Problem to work on =
Give the data below again, word for word.

(Stored items)

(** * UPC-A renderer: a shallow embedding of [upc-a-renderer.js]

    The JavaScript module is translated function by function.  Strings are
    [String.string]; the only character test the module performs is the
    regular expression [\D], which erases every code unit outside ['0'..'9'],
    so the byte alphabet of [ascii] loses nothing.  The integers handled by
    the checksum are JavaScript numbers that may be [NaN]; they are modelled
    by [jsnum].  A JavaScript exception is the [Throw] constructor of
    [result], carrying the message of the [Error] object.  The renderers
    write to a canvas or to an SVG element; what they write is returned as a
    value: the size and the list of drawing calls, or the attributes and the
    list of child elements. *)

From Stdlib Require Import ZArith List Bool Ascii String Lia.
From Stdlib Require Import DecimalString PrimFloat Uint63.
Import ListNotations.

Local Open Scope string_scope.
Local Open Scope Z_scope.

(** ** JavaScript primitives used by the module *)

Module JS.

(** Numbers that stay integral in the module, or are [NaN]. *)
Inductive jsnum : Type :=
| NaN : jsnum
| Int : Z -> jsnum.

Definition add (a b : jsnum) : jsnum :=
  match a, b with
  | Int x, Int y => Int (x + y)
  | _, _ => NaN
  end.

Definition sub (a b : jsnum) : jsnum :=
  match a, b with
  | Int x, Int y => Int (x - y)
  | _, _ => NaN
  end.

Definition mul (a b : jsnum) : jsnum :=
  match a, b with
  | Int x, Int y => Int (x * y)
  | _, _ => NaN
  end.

Output of the task =
(** * UPC-A renderer: a shallow embedding of [upc-a-renderer.js]

    The JavaScript module is translated function by function.  Strings are
    [String.string]; the only character test the module performs is the
    regular expression [\D], which erases every code unit outside ['0'..'9'],
    so the byte alphabet of [ascii] loses nothing.  The integers handled by
    the checksum are JavaScript numbers that may be [NaN]; they are modelled
    by [jsnum].  A JavaScript exception is the [Throw] constructor of
    [result], carrying the message of the [Error] object.  The renderers
    write to a canvas or to an SVG element; what they write is returned as a
    value: the size and the list of drawing calls, or the attributes and the
    list of child elements. *)

From Stdlib Require Import ZArith List Bool Ascii String Lia.
From Stdlib Require Import DecimalString PrimFloat Uint63.
Import ListNotations.

Local Open Scope string_scope.
Local Open Scope Z_scope.

(** ** JavaScript primitives used by the module *)

Module JS.

(** Numbers that stay integral in the module, or are [NaN]. *)
Inductive jsnum : Type :=
| NaN : jsnum
| Int : Z -> jsnum.

Definition add (a b : jsnum) : jsnum :=
  match a, b with
  | Int x, Int y => Int (x + y)
  | _, _ => NaN
  end.

Definition sub (a b : jsnum) : jsnum :=
  match a, b with
  | Int x, Int y => Int (x - y)
  | _, _ => NaN
  end.

Definition mul (a b : jsnum) : jsnum :=
  match a, b with
  | Int x, Int y => Int (x * y)
  | _, _ => NaN
  end.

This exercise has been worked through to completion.